> **To do**: Exactly the lines from the start of the data below through the line containing "match List.rev groups" must be returned, and no others.

Segment Start: Data listing

(** The loop [while ( soFar )]; [matched] is false in the first round only.  The
    result is the groups and what is left. *)
Definition append_tokens (groups : list (list token)) (l : list token) : list (list token) :=
  match List.rev groups with g :: gs => List.rev gs ++ [g ++ l] | [] => [] end.
(** A round of the loop, behind the comma: a combinator and the filters, and
    whether anything matched. *)
Definition tokenize_round (left_over : jstr -> fueled nat) (groups : list (list token)) (soFar : jstr) : fueled (list (list token) * jstr * bool) :=
  let '(rel, soFar') := match rcombinators soFar with
                        | Some (c, r) => ([{| value := consumed soFar r; kind_of := KRel c |}], r)
                        | None => ([], soFar)
                        end in
  fbind (filters_loop left_over filter_types soFar') (fun '(l, r) =>
    fret (append_tokens groups (rel ++ l), r, negb (bool_decide (rel ++ l = [])))).
(** The groups and the text behind a comma, or those in the first round. *)
Definition start_round (first : bool) (groups : list (list token)) (soFar : jstr) : list (list token) * jstr :=
  if first then (groups ++ [[]], soFar)
  else match rcomma soFar with
       | Some r => (groups ++ [[]], match r with [] => soFar | _ => r end)
       | None => (groups, soFar)
       end.
Fixpoint tokenize_loop (fuel : nat) (first : bool) (groups : list (list token)) (soFar : jstr) : fueled (list (list token) * jstr) :=
  match fuel with
  | O => None
  | S fuel =>
      if decide (soFar = []) then fret (groups, [])
      else
        let '(groups, soFar) := start_round first groups soFar in
        let left_over u := fbind (tokenize_loop fuel true [] u) (fun '(_, r) => fret (length r)) in
        fbind (tokenize_round left_over groups soFar) (fun '(groups, r, matched) =>
          if (matched : bool) then tokenize_loop fuel false groups r else fret (groups, r))
  end.
(* ===== verification/SizzleChild.v ===== *)
(** CHILD of the selector engine: the indexes it keeps on parents are right, and so
    are its answers; those it keeps on elements for :nth-last-child need not be. *)
From Stdlib Require Import String.
From S2P Require Import Prelude JsString ClassNames SizzleText SizzleTokens SizzleDom SizzleFilters.

(** ** Cycles *)

(** [xn+y] for some [n]. *)
Lemma in_cycle_spec first last pos :
  in_cycle first last pos = true <-> exists n, 0 <= n /\ pos = first * n + last.
Proof.
  unfold in_cycle. rewrite orb_true_iff, !andb_true_iff, negb_true_iff, !Z.eqb_eq, Z.eqb_neq, Z.leb_le. split.
  - intros [He|[[Hf Hr] Hq]].
    + destruct (decide (first = 0)); [exists 0|exists 1]; lia.
    + exists (Z.quot (pos - last) first). split; [done|]. pose proof (Z.quot_rem' (pos - last) first). lia.
  - intros (n & Hn & ->). replace (first * n + last - last) with (n * first) by lia.
    destruct (decide (first = 0)) as [->|Hf]; [left; lia|]. right. rewrite Z.rem_mul, Z.quot_mul by done. done.
Qed.

(** ** Positions *)

(** How many of the first [k] nodes count. *)
Definition number (counts : nat -> bool) (l : list nat) (k : nat) : Z := Z.of_nat (length (filter (fun n => counts n = true) (take k l))).
(** The position of a node among those that count, from 1. *)
Fixpoint position (counts : nat -> bool) (l : list nat) (e : nat) : Z :=
  match l with
  | [] => 0
  | n :: l => (if counts n then 1 else 0) + if (n =? e)%nat then 0 else position counts l e
  end.
Lemma cached_loop_computes fuel a open e s : (e <= fuel)%nat -> looking a open e s ->
  let r := cached_loop fuel m c n a check e s in
  fst r = existsb sem (remaining e) /\ state_ok spec open (snd r) /\ extends (fun a' => a' = a) s (snd r).
Proof.
  revert e s. induction fuel as [|fuel IH]; intros e s Hf Hl; cbn [cached_loop].
  all: destruct (follow (dir c) e) as [e'|] eqn:He.
  2,4: assert (remaining e = []) as Hr by (rewrite remaining_unfold; by rewrite He); rewrite Hr; split; [done|];
       split; [by eapply stop_array|apply extends_refl].
  1: apply follow_before in He; [lia|done].
  pose proof (remaining_unfold e) as Hr. rewrite He in Hr. apply follow_before in He; [|done].
  pose proof Hl as [Hs Ho (r & Ha & Hent)].
  destruct (is_element e' || check) eqn:Hd.
  2: { rewrite Hr. apply IH; [lia|]. split; [done|done|]. exists r. split; [done|]. intros x k Hx. destruct (Hent x k Hx) as (? & ? & ?).
       split; [lia|]. split; [done|]. by rewrite <- Hr. }
  rewrite Hskip, bool_decide_eq_false_2 by done. rewrite Hr.
  destruct (old_result key n e' s) as [b|] eqn:Hold.
  - apply (old_result_ok a open e e' s b Hl He) in Hold as ->. rewrite Hspec. cbn [fst snd]. split; [done|]. split; [|apply set_result_extends].
    eapply close_array; [done|done|]. intros x k Hx. destruct (Hent x k Hx) as (_ & _ & ->). by rewrite Hr.
  - destruct (looking_store a open e e' s Hl He) as (Hs1 & Ho1 & Hx1). set (s1 := s <| combinator_cache := _ |>) in *.
    destruct (Hm (a :: open) s1 e' Hd Hs1 Ho1) as (Hb & Hs2 & Hx2). destruct (m e' s1) as [b s2]. cbn [fst snd] in Hb, Hs2, Hx2. subst b.
    pose proof (ok_runs _ _ _ Hs a _ _ _ Ha) as [_ Hna].
    assert (arrays s2 !! a = Some (dirruns s2, n, r)) as Ha2.
    { rewrite (same_arrays _ _ _ Hx2) by (done || auto). rewrite (same_run _ _ _ Hx2). exact Ha. }
    assert (forall x k, combinator_cache s2 !! (x, k) = Some a -> (e' <= x)%nat /\ spec n x = existsb sem (e' :: remaining e')) as Hent2.
    { intros x k Hx. apply (new_refs _ _ _ Hx2) in Hx as [Hx|[Hx|[]]]; [|cbn in Hx; lia].
      cbn in Hx. apply lookup_insert_Some in Hx as [[[= <- _] _]|[_ Hx]]; [split; [done|apply Hspec]|].
      destruct (Hent x k Hx) as (? & _ & ->). split; [lia|by rewrite Hr]. }
    assert (extends (fun a' => a' = a) s (set_result a (sem e') s2)) as Hx.
    { eapply extends_trans; [exact Hx1|]. eapply extends_trans; [|apply set_result_extends]. by eapply extends_mono; [|exact Hx2]. }
    destruct (sem e') eqn:Hsem.
    + cbn [existsb fst snd]. rewrite Hsem. split; [done|]. split; [|done]. eapply close_array; [done|done|].
      intros x k Hk. destruct (Hent2 x k Hk) as [_ ->]. cbn [existsb]. by rewrite Hsem.
    + cbn [existsb]. rewrite Hsem. cbn [orb]. destruct (IH e' (set_result a false s2)) as (H1 & H2 & H3); [lia| |].
      * split; [by eapply set_open| |].
        -- eapply Forall_impl; [|intros a'; apply set_result_outside]. eapply all_outside_extends; [exact Hx2|exact Hs1|exact Ho].
        -- exists (Some false). cbn. rewrite lookup_alter_eq, Ha2. split; [done|]. intros x k Hk. destruct (Hent2 x k Hk) as [? ->].
           cbn [existsb]. by rewrite Hsem.
      * split; [done|]. split; [done|]. by eapply extends_trans.
Qed.
End combinator.

(** [addCombinator]: an element is related to one that the matcher accepts. *)
Lemma addCombinator_computes spec lo n c base (m : matcher) ev sem : (lo <= n)%nat -> skip c = None -> dir c <> NextSibling ->
  computes spec lo n (fun e => is_element e || check_non_elements c base = true) (m ev) sem ->
  (forall e, spec n e = existsb sem (e :: remaining c (check_non_elements c base) e)) ->
  computes spec lo (S n) (fun _ => True) (addCombinator m c base n ev) (fun e => existsb sem (related c (check_non_elements c base) e)).
Proof.
  intros Hlo Hskip Hdir Hm Hspec open s e _ Hs Ho. unfold addCombinator, related. fold (remaining c (check_non_elements c base) e).
  destruct (is_first c); [by eapply first_loop_computes|]. destruct (xml ev); [by eapply xml_loop_computes|].
  set (a := next_array s). set (s0 := s <| arrays := _ |> <| next_array := _ |>).
  assert (forall x d n' r', arrays s !! x = Some (d, n', r') -> x <> a) as Hfresh.
  { intros x d n' r' Hx ->. apply (ok_runs _ _ _ Hs) in Hx as [_ Hx]. subst a. lia. }
  destruct (cached_loop_computes spec lo n c (check_non_elements c base) (m ev) sem Hm Hlo Hskip Hdir Hspec e a open e s0) as (H1 & H2 & H3); [done| |].
  - split.
    + split; cbn [set_field arrays next_array combinator_cache nth_cache dirruns s0].
      * by apply (indexes_ok_same s), Hs.
      * intros k x Hx. apply (ok_refs _ _ _ Hs) in Hx. lia.
      * intros x d n' r' [[<- [= <- <- <-]]|[_ Hx]]%lookup_insert_Some; [subst a; split; [done|lia]|].
        apply (ok_runs _ _ _ Hs) in Hx as [? ?]. split; [done|lia].
      * intros x k a' d n' r' Hk Ha' Hd Hno. rewrite lookup_insert_ne in Ha' by set_solver.
        apply (ok_results _ _ _ Hs x k a' d n' r'); [done|done|done|set_solver].
    + eapply Forall_impl; [exact Ho|]. intros x (d & n' & r & Hx & Hn). exists d, n', r. split; [|done]. cbn.
      rewrite lookup_insert_ne; [done|]. intros <-. by eapply Hfresh.
    + exists None. cbn. rewrite lookup_insert_eq. split; [done|]. intros x k Hx. apply (ok_refs _ _ _ Hs) in Hx. subst a. lia.
  - split; [exact H1|]. split; [exact H2|]. pose proof (more_arrays _ _ _ H3) as Hmore. cbn in Hmore. split.
    + rewrite (same_run _ _ _ H3). done.
    + subst a. lia.
    + intros x Hx _. rewrite (same_arrays _ _ _ H3) by (cbn; subst a; lia). cbn. rewrite lookup_insert_ne by (subst a; lia). done.
    + intros k x Hk. apply (new_refs _ _ _ H3) in Hk as [Hk|[Hk| ->]]; [by left|right; left; cbn in Hk; subst a; lia|right; left; done].
Qed.

(** ** Compiled matchers *)

(** A matcher of the names from [lo] to [hi] computes [sem] on elements, as soon
    as the kept results are read by a table for these names. *)
Definition correct (ev : env) (lo hi : nat) (m : matcher) (sem : nat -> bool) : Prop :=
  exists table : nat -> nat -> bool, forall spec, (forall k e, (lo <= k < hi)%nat -> spec k e = table k e) ->
    computes spec lo hi (fun e => is_element e = true) (m ev) sem.

Lemma computes_and spec lo hi dom m1 m2 sem1 sem2 :
  computes spec lo hi dom m1 sem1 -> computes spec lo hi dom m2 sem2 ->
  computes spec lo hi dom (fun e s => let '(b, s) := m1 e s in if b then m2 e s else (false, s)) (fun e => sem1 e && sem2 e).
Proof.
  intros H1 H2 open s e He Hs Ho. destruct (H1 open s e He Hs Ho) as (Hb & Hs1 & Hx1). destruct (m1 e s) as [b s1]. cbn [fst snd] in *. subst b.
  destruct (sem1 e); [|done]. cbn [andb]. destruct (H2 open s1 e He Hs1) as (Hb2 & Hs2 & Hx2); [by eapply all_outside_extends|].
  split; [done|]. split; [done|]. by eapply extends_trans.
Qed.

Lemma computes_proper spec lo hi (dom : nat -> Prop) m sem sem' : (forall e, dom e -> sem e = sem' e) -> computes spec lo hi dom m sem -> computes spec lo hi dom m sem'.
Proof. intros Hse H open s e He Hs Ho. rewrite <- Hse by done. by apply H. Qed.

(** A test is added behind the others, and runs before them. *)
Lemma correct_filter ev lo hi ms m sem f : (lo <= hi)%nat ->
  (forall spec, computes spec lo lo (fun e => is_element e = true) (m ev) f) ->
  correct ev lo hi (elementMatcher ms) sem -> correct ev lo hi (elementMatcher (ms ++ [m])) (fun e => f e && sem e).
Proof.
  intros Hle Hm [table Ht]. exists table. intros spec Hsp. unfold elementMatcher. rewrite rev_unit. cbn [run_all].
  apply computes_and; [|by apply Ht]. by apply (computes_weaken spec lo hi lo lo).
Qed.

Lemma check_false c : check_non_elements c false = false.
Proof. done. Qed.

Lemma correct_combinator ev lo n m c sem : (lo <= n)%nat -> skip c = None -> dir c <> NextSibling ->
  correct ev lo n m sem -> correct ev lo (S n) (elementMatcher [addCombinator m c false n]) (fun e => existsb sem (related c false e)).
Proof.
  intros Hle Hskip Hdir [table Ht]. exists (fun k e => if (k =? n)%nat then existsb sem (e :: remaining c false e) else table k e). intros spec Hsp.
  unfold elementMatcher. cbn [rev app run_all].
  apply (computes_proper _ _ _ _ _ (fun e => existsb sem (related c false e) && true)); [intros; by rewrite andb_true_r|].
  apply computes_and; [|by apply (computes_weaken _ _ _ lo lo); [lia|lia|apply (computes_pure spec lo _ (fun _ => true))]].
  intros open s e _. apply (addCombinator_computes spec lo n c false m ev sem); [done|done|done| | |done].
  - rewrite check_false. eapply computes_weaken; [| |intros o s' e' He'; eapply (Ht spec)]; [done|done| |].
    + intros k x Hk. rewrite Hsp by lia. by destruct (Nat.eqb_spec k n); [lia|].
    + by rewrite orb_false_r in He'.
  - intros x. rewrite Hsp by lia. by rewrite Nat.eqb_refl.
Qed.

Lemma relative_of_plain k r : relative_of k = Some r -> skip r = None /\ dir r <> NextSibling.
Proof. destruct k; try done. cbn. repeat (case_match; [by intros [= <-]|]). done. Qed.
Lemma check_true c : skip c = None -> dir c <> NextSibling -> check_non_elements c true = bool_decide (dir c = ParentNode).
Proof. unfold check_non_elements. intros ->. by destruct (dir c). Qed.

Lemma correct_base ev leading done_ : (forall r, leading = Some r -> skip r = None /\ dir r <> NextSibling) ->
  correct ev done_ (done_ + 2) (elementMatcher [base_matcher leading done_]) (rooted ev leading).
Proof.
  intros Hl. set (c := default descendant leading). assert (skip c = None /\ dir c <> NextSibling) as [Hskip Hdir] by (subst c; by destruct leading; [apply Hl|]).
  set (sem := fun n => (n =? context ev)%nat). set (check := check_non_elements c true).
  exists (fun _ e => existsb sem (e :: remaining c check e)). intros spec Hsp. unfold elementMatcher. cbn [rev app run_all].
  apply (computes_proper _ _ _ _ _ (fun e => rooted ev leading e && true)); [intros; by rewrite andb_true_r|].
  apply computes_and; [|by apply (computes_weaken _ _ _ done_ done_); [lia|lia|apply (computes_pure spec done_ _ (fun _ => true))]].
  unfold base_matcher, rooted. fold c. rewrite <- check_true by done. fold check sem. destruct (_ && _).
  - cbn [orb]. apply (computes_weaken _ _ _ done_ done_); [lia|lia|]. apply (computes_pure spec done_ _ (fun _ => true)).
  - cbn [orb]. apply (computes_weaken _ _ _ done_ (S done_)); [lia|lia|].
    intros open s e _. apply (addCombinator_computes spec done_ done_ c true (fun ev elem s => ((elem =? context ev)%nat, s)) ev sem); [done|done|done| | |done].
    + apply (computes_pure spec done_ _ sem).
    + intros x. apply Hsp. lia.
Qed.

(** Tokens as the tokenizer makes them. *)
Definition token_ok (t : token) : Prop :=
  match kind_of t with
  | KChild type _ arg => child_ok type arg
  | KClass raw => raw <> [] /\ (92 ∉ raw -> Forall (fun c => ident_char c = true) raw)
  | _ => True
  end.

Segment End: Data listing

> **Reply to the task**:
(** The loop [while ( soFar )]; [matched] is false in the first round only.  The
    result is the groups and what is left. *)
Definition append_tokens (groups : list (list token)) (l : list token) : list (list token) :=
  match List.rev groups with g :: gs => List.rev gs ++ [g ++ l] | [] => [] end.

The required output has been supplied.